(Stored items)
(* ===== verification/Prelude.v ===== *)
(** * nginx-dtls: a verification library

    The repository is the nginx server with a DTLS transport for UDP and a probe
    handler for stream sessions. All sources are C below [nginx/src]; a name such
    as [core/ngx_string.c] in this library stands for [nginx/src/core/ngx_string.c].
    This library is a shallow embedding of those parts of the program that can be
    stated as functions of memory and state, with the theorems that make them
    correct. This file is the root; it also holds what the other files share.

    *** How the C code is rendered

    The platform is a 64-bit little-endian Unix (LP64), where unaligned access is
    allowed. An integer of [w] bits is a [Z]; an unsigned operation wraps around by
    [u8], [u16], [u32] or [u64], a signed one goes through [int64], which is a
    [Fault] if the result does not fit, as overflow is undefined in C. Memory is a
    [list Z] of bytes, a pointer an offset into it (or what is left of the list
    from there on), [NULL] is [None]. Every access goes through [get], [put],
    [slice] or [blit], which are a [Fault] outside the list. The result type [res]
    has three values: [Ok], [Fault] for what C leaves undefined, and [NoFuel] for a
    loop that was given too little fuel. A theorem that a function returns [Ok]
    thus says that it is memory safe, has no overflow, and terminates. Fuel is an
    upper bound of the rounds of a loop (nearly always the length of the input plus
    a constant), stated beside each loop and shown to be enough by the [Ok]
    theorems; where the claim is about the loop itself ([Stun.stun_parse_total]),
    any larger amount is shown to give the same result. A [goto] or a [switch] in
    a loop is a definition per label or state.

    *** The parts of the program, and where they are

    - The stream probe ([stream/ngx_stream_probe.c], [.h], and
      [ngx_stream_probe_module.c]): a phase handler of a stream session that
      answers UDP, RTP, STUN and DTLS probes itself. [NetBytes] has the accessors of
      packet fields; [Crc] the checksums, with those of [core/ngx_crc32.c]; [OpenSSL]
      is the interface to HMAC-SHA1; [Stun] parses STUN messages, [StunSerialize]
      writes them, [StunRoundTrip] relates both; [Probe] has the four handlers, the
      dispatch and the phase handler, [ProbeStun], [ProbeDtls] and [ProbeDispatch]
      their theorems: parsing is safe on every datagram, the writer refines an
      append-only encoder, the reply fits the datagram it replaces, and each probe
      gets the answer it should. [Probe.ngx_process_probe] is what the stream phase
      engine calls with the datagram of the session.
    - Text and numbers ([core/ngx_string.c], [core/ngx_parse.c]): [Numeric] has the
      parsers, [NumericSpec] and [TimeSpec] show exactly which number each returns;
      [Sprintf] is formatted output, [SprintfSpec] that it stays in its buffer,
      that numbers it prints are read back by the parsers, and what each
      directive appends; [Base64], [Escape] and
      [Utf8] the codings, with their round trips and buffer sizes.
    - HTTP requests ([http/ngx_http_parse.c], [http/ngx_http_request.c],
      [http/ngx_http_request_body.c]). [Machine] is the loop over bytes that all
      incremental parsers share, with the theorem that it does not matter how the
      input is cut. [HttpRequest] is the request structure; [HttpRequestLine],
      [HttpHeaderLine] and [HttpChunked] are the three state machines, and the files
      with [Spec] in their names the invariants of their states. [HttpComplexUri] is
      the in-place normalisation of a URI, refined by a stack of segments in
      [HttpComplexUriSpec]; [HttpUri] is [ngx_http_process_request_uri], which uses
      it only if the request line parser set a flag, and [HttpUriSpec] shows that
      the outcome is the normal form either way. [HttpParseUri] and [HttpUnsafeUri]
      treat URIs from other sources. [HttpChunkedBody] has the two filters that read
      and discard a chunked body; [HttpChunkedBodySpec] and [HttpChunkedText] refine
      them by the grammar of the coding. What the reader gets from memory and what the next
      filter returns are parameters; the lists of free and busy buffers, which it
      updates at its end, are not modelled.
    - Byte ranges ([http/modules/ngx_http_range_filter_module.c]): [HttpRange] has the
      header filter with the parser of the [Range] header, and the body filter on chains
      of buffers. [HttpRangeSpec] gives the grammar of the header and what it asks for,
      [HttpRangeBody] the bytes that are sent for one part and for several.
    - Load balancing of stream sessions ([stream/ngx_stream_upstream.c],
      [stream/ngx_stream_upstream_round_robin.c]): [Upstream] is a world of peers and
      sessions that share them, changed by one handler at a time. [UpstreamWeights]
      has the arithmetic of smooth weighted round robin, [UpstreamSpec] the choice
      of a peer, [UpstreamInv] the invariant of the world under every interleaving,
      [UpstreamMain] and [UpstreamFair] what follows: safety, the choice, fairness.
    - Request rate limiting ([http/modules/ngx_http_limit_req_module.c]): [LimitReq]
      is the leaky bucket in a shared zone, [LimitReqSpec] the bound on the requests
      that pass, whatever the allocator of the zone does: each eviction of the entry of a
      key is counted, for it forgets what the key has used.
    - Dates ([core/ngx_times.c], [core/ngx_parse_time.c]): [Times] has the calendar, the
      printer and the parser of dates; [TimesSpec] relates the calendar to counting days and
      has the printed texts, [TimesParse] relates these to what the parser accepts.
    - Addresses ([core/ngx_inet.c]): [Inet] has the parsers and printers of addresses,
      address ranges and socket addresses; [InetSpec] (IPv4), [Inet6Spec] and [Inet6Print]
      (IPv6), [InetCidr] (ranges) and [InetSock] (with ports) what they accept and print.
      [dotted] and [ipv6] read a text by its fields, without a loop over its
      characters; the parsers accept exactly the texts that these do.
    - HTTP/2 header compression ([http/ngx_http_huff_encode.c],
      [http/ngx_http_huff_decode.c], [http/v2]): [HuffTables] are the tables of the Huffman
      code, [Huff] the coder; [HuffBits] has the bits of numbers and what is
      written, [HuffDecode] what is accepted. [Hpack] has integers and strings, with
      their round trip in [HpackSpec]. [HpackTable] is the dynamic table with its two
      rings, [HpackTableSpec] the list that it stands for; it and
      [HpackTableAdd] show that each operation keeps the two together.

    - Digests and passwords ([core/ngx_md5.c], [core/ngx_sha1.c], [core/ngx_crypt.c]):
      [Digest] is what the two digests share, the buffering of data that comes in pieces,
      for any function of a block ([BlockHash]), and shows, for any that keeps the laws
      [BlockHashLaws], that the pieces do not matter. [Md5] and [Sha1] are the two
      instances, with the algorithms of the standards and the laws. [Crypt] has the four schemes of stored passwords,
      [CryptSpec] the texts that they store.

    - Radix trees ([core/ngx_radix_tree.c]): [Radix] has the operations on a store of nodes,
      once for both kinds of keys ([Cursor]). [RadixInv] says which nodes a tree has at
      which addresses, and that each change of a node keeps this; [RadixWalk]
      shows that the operations are those of a map from networks to values, for any cursor
      with the laws [CursorLaws], which [RadixSpec] proves for both, with runs of operations.

    - The PROXY protocol ([core/ngx_proxy_protocol.c]): [ProxyProtocol] reads and writes
      the headers; [ProxyProtocolSpec] gives their grammar and shows that
      it is what is read, and that what is written is read back.

    - Names in messages of the domain name system ([core/ngx_resolver.c]): [Resolver] makes
      the queries and takes a name out of a response; [ResolverSpec] says what a name in a
      message is, that exactly these are found, and that the names of the queries are read
      back.

    - The preread phase of stream sessions ([stream/ngx_stream_ssl_preread_module.c],
      [ngx_stream_core_preread_phase]): [SslPreread] has the parser of TLS records with the
      handler and the variables, and the phase, for any handler. [SslPrereadSpec] shows that
      the parser keeps its memory and ends, that it does not matter how the data is cut
      into records, segments and calls of the phase, and what the variables of a
      ClientHello are.

    *** The groups of theorems

    Memory safety and termination on every input of the size stated: [stun_parse_total],
    [probe_datagram_safe], [request_line_sound], [header_line_sound],
    [sprintf_bounded]. Refinement of an abstract specification:
    [stun_serialize_refines], [complex_uri_normalises], [process_uri_normal_form],
    [chunked_body_read], [hpack_table_refines], [radix32_refines]. Content of messages: [range_body_exact],
    [range_multipart_exact]. Invariants of states:
    [upstream_invariant], [header_line_sound]. Round trips: [stun_roundtrip], [proxy_header_roundtrip], [inet6_roundtrip],
    [resolver_query_roundtrip], [crypt_stored_accepted] and their like.
    Exact results with overflow: [atoi_exact], [range_parse_exact], [huff_decode_exact],
    [proxy_read_exact], [resolver_copy_exact], [preread_hello], [cidr_ranges], [parse_http_time_exact]. Equivalences:
    [probe_crc32_correct], [gmtime_calendar], [digests_exact],
    [preread_phase_one_call]. Long-run behaviour: [round_robin_fair],
    [limit_req_bound]. Where the code misbehaves, a theorem says so and when:
    [dtls_probe_out_of_bounds], [stun_parse_diverges], [stun_serialize_unaligned].

    *** Where a theorem has a condition or an exception

    [stun_parse_total]: of fewer than four bytes the parser reads the length outside of
    them. [probe_handler_phase]: its last part is about datagrams that are no hello with
    a session id or a cookie, an allocation that succeeds and a session with [c->udp]. [radix32_refines], [radix128_refines]: a run that deletes the network of all
    addresses from a tree of the root alone ends there, with a [NULL] pointer
    ([delete_root_fault]). [upstream_invariant], [round_robin_fair]: the directive does not
    keep the sum of the weights in range ([weights_overflow]); fairness is about servers
    without limits, marks and backups. [cidr_ranges], [proxy_header_roundtrip]:
    255.255.255.255, which the parser takes for an error. [limit_req_bound]: evictions, as
    above. [chunked_body_read]: memory that cannot be had, with the code that follows.

    *** What is not modelled, and why

    - The event loop, connections, timers, signals, processes, files and sockets
      ([event], [os], most of [core]): their behaviour is that of the operating
      system. The DTLS transport itself (in [event/ngx_event_openssl.c],
      [event/ngx_event_udp.c]) drives OpenSSL's state machine, which is not in the
      repository.
    - HTTP/2 but for its header compression, the phase engine, filters, proxying, the file cache, variables and
      scripts, mail, and the resolver but for the names in its messages: each needs connections, pools and chains of
      callbacks as its state.
    - The configuration reader and the directive tables: glue between strings and
      structures. Where a directive sets a parameter of a modelled part, the range
      of values it accepts is a hypothesis or is modelled (the [server] directive).
    - Memory pools, the slab allocator, and the containers built on raw pointers.
      Where a modelled part uses one (the slab of a rate limiting zone), it is a
      parameter.
    - Log messages. *)

From stdpp Require Export base list option numbers tactics strings.
From Stdlib Require Export ZArith Lia.
From Stdlib Require Strings.Byte.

PROBLEM DESCRIPTION: Return the lines above, from the one containing "Where a modelled" to the end, exactly as they stand.

ANSWER SPACE:
      Where a modelled part uses one (the slab of a rate limiting zone), it is a
      parameter.
    - Log messages. *)

From stdpp Require Export base list option numbers tactics strings.
From Stdlib Require Export ZArith Lia.
From Stdlib Require Strings.Byte.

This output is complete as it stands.